• [About this task]:
Word for word, copy all of the entries.

• [Dataset entries]:
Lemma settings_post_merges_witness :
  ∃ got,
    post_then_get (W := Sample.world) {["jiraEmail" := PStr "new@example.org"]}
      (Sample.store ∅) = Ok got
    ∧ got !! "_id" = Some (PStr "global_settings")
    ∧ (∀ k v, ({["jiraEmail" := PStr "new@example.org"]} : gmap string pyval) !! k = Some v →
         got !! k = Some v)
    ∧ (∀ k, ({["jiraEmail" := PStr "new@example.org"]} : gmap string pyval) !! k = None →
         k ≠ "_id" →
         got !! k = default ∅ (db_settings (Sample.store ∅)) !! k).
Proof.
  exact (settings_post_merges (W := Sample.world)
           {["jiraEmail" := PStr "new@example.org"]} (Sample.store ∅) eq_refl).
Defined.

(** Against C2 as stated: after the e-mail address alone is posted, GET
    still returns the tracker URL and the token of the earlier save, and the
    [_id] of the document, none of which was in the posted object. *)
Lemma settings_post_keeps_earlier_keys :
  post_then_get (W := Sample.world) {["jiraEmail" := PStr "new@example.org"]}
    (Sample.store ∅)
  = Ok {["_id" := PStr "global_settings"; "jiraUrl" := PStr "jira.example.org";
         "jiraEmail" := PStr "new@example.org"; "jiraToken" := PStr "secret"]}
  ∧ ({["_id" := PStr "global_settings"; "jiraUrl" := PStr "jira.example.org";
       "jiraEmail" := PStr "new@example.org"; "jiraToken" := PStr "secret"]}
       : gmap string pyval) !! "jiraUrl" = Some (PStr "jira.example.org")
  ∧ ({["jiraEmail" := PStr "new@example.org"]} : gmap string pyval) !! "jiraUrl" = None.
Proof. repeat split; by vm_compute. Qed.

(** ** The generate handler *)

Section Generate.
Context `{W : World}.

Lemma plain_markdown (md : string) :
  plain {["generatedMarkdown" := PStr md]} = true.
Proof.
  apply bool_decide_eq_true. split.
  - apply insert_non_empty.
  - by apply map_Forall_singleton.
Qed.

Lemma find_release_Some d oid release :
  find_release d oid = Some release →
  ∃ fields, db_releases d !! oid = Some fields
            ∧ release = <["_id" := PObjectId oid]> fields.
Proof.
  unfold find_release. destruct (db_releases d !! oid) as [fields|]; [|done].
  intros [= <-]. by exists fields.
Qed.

• [Answer to this exercise]:
Lemma settings_post_merges_witness :
  ∃ got,
    post_then_get (W := Sample.world) {["jiraEmail" := PStr "new@example.org"]}
      (Sample.store ∅) = Ok got
    ∧ got !! "_id" = Some (PStr "global_settings")
    ∧ (∀ k v, ({["jiraEmail" := PStr "new@example.org"]} : gmap string pyval) !! k = Some v →
         got !! k = Some v)
    ∧ (∀ k, ({["jiraEmail" := PStr "new@example.org"]} : gmap string pyval) !! k = None →
         k ≠ "_id" →
         got !! k = default ∅ (db_settings (Sample.store ∅)) !! k).
Proof.
  exact (settings_post_merges (W := Sample.world)
           {["jiraEmail" := PStr "new@example.org"]} (Sample.store ∅) eq_refl).
Defined.

(** Against C2 as stated: after the e-mail address alone is posted, GET
    still returns the tracker URL and the token of the earlier save, and the
    [_id] of the document, none of which was in the posted object. *)
Lemma settings_post_keeps_earlier_keys :
  post_then_get (W := Sample.world) {["jiraEmail" := PStr "new@example.org"]}
    (Sample.store ∅)
  = Ok {["_id" := PStr "global_settings"; "jiraUrl" := PStr "jira.example.org";
         "jiraEmail" := PStr "new@example.org"; "jiraToken" := PStr "secret"]}
  ∧ ({["_id" := PStr "global_settings"; "jiraUrl" := PStr "jira.example.org";
       "jiraEmail" := PStr "new@example.org"; "jiraToken" := PStr "secret"]}
       : gmap string pyval) !! "jiraUrl" = Some (PStr "jira.example.org")
  ∧ ({["jiraEmail" := PStr "new@example.org"]} : gmap string pyval) !! "jiraUrl" = None.
Proof. repeat split; by vm_compute. Qed.

(** ** The generate handler *)

Section Generate.
Context `{W : World}.

Lemma plain_markdown (md : string) :
  plain {["generatedMarkdown" := PStr md]} = true.
Proof.
  apply bool_decide_eq_true. split.
  - apply insert_non_empty.
  - by apply map_Forall_singleton.
Qed.

Lemma find_release_Some d oid release :
  find_release d oid = Some release →
  ∃ fields, db_releases d !! oid = Some fields
            ∧ release = <["_id" := PObjectId oid]> fields.
Proof.
  unfold find_release. destruct (db_releases d !! oid) as [fields|]; [|done].
  intros [= <-]. by exists fields.
Qed.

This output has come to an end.